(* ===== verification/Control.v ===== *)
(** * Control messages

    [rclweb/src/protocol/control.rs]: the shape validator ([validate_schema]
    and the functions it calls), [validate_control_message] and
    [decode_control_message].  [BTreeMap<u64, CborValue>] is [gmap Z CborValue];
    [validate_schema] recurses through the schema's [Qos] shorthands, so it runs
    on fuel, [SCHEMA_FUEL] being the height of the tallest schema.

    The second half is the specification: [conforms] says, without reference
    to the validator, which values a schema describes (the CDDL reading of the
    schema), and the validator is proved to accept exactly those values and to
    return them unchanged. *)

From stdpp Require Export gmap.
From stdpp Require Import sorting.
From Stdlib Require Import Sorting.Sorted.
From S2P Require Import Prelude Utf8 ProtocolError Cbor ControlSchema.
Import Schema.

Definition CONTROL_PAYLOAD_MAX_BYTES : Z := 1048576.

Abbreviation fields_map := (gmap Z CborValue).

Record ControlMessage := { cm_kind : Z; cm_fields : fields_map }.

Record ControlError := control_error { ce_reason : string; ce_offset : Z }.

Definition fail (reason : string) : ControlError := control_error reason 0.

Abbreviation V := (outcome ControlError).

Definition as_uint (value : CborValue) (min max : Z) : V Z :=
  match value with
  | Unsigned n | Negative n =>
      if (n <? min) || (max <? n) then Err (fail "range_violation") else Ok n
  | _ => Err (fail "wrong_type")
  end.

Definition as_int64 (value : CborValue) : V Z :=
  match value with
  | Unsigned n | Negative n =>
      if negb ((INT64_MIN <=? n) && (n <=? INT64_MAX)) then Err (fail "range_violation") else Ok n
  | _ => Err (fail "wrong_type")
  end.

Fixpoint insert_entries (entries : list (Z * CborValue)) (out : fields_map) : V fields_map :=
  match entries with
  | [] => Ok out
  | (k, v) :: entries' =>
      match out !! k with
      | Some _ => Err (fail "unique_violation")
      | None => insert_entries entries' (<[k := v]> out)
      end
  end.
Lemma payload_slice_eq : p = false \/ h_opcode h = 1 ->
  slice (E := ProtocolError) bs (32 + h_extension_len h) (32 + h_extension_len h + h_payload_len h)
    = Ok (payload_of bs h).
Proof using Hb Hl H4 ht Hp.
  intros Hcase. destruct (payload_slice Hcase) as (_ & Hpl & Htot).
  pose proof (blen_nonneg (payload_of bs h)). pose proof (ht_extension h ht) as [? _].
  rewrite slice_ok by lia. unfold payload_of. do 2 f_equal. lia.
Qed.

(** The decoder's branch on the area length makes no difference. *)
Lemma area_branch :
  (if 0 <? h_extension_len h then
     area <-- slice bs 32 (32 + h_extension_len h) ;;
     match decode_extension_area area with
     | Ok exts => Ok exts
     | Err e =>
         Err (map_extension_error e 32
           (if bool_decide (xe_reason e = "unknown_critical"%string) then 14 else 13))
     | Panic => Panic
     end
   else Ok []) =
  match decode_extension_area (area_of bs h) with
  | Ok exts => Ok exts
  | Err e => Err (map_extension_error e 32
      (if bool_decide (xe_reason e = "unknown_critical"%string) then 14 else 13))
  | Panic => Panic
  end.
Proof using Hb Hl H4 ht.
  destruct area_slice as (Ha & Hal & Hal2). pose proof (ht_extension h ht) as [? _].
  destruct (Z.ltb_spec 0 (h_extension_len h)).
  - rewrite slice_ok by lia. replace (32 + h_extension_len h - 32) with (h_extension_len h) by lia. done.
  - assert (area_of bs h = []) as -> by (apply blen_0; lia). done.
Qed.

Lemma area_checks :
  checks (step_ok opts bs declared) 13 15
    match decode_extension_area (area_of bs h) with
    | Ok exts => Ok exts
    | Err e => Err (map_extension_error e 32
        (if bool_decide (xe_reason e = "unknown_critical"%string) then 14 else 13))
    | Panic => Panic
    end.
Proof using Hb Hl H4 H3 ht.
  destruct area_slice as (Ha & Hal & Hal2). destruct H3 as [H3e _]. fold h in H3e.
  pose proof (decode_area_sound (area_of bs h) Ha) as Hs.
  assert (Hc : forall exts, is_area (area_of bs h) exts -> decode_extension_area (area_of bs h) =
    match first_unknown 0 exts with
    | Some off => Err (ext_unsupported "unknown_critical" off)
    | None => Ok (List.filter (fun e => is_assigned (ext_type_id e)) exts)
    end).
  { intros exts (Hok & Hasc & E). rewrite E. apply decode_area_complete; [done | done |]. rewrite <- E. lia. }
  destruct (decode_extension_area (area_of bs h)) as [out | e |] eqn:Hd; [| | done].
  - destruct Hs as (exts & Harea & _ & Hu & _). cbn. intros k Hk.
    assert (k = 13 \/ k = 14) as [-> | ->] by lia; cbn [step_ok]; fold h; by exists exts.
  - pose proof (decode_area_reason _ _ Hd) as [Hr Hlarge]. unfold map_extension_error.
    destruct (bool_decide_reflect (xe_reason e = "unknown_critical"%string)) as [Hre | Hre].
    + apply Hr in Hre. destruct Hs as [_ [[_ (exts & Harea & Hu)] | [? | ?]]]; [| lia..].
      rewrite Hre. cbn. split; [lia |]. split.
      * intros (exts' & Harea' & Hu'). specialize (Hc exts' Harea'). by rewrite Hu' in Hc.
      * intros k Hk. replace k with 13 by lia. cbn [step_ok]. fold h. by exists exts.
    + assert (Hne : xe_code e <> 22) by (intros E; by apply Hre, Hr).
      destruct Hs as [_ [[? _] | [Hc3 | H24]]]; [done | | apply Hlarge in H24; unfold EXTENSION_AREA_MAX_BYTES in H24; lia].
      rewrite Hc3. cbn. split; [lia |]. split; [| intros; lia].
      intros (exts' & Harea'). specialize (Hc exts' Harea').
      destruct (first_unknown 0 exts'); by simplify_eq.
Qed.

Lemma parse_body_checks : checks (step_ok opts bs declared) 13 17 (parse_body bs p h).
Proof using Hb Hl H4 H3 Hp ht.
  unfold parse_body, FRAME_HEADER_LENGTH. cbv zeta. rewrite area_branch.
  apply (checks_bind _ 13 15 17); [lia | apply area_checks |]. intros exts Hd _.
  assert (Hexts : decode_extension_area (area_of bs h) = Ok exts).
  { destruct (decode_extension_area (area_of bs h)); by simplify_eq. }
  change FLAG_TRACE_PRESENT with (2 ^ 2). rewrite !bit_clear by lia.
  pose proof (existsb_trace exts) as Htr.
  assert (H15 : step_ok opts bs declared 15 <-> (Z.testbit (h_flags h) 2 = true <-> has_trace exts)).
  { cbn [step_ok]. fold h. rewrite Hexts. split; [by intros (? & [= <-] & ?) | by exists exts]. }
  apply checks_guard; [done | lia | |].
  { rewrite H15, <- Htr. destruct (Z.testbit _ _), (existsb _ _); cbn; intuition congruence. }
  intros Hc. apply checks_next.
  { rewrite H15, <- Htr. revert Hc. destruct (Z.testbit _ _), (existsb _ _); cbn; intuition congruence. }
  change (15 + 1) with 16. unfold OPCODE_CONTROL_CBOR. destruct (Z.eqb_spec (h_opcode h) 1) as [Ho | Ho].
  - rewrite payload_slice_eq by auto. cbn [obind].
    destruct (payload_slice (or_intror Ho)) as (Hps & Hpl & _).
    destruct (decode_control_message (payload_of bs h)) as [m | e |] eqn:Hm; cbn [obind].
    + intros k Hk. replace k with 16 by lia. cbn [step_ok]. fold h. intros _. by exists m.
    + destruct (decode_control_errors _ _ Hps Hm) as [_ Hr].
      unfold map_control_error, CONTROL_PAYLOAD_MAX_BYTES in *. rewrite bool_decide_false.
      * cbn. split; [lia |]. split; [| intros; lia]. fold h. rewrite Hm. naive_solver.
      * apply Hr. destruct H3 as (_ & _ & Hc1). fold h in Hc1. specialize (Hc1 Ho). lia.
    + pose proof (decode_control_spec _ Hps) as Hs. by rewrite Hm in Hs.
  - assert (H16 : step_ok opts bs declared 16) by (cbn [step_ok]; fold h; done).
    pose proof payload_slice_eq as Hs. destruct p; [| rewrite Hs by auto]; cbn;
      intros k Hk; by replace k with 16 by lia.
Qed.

# # # # # # #

THE TASK: Which lines above hold the string "Panic"? Show each of them.

SOLUTION FOR THIS EXERCISE:
     | Panic => Panic
  | Panic => Panic
    | Panic => Panic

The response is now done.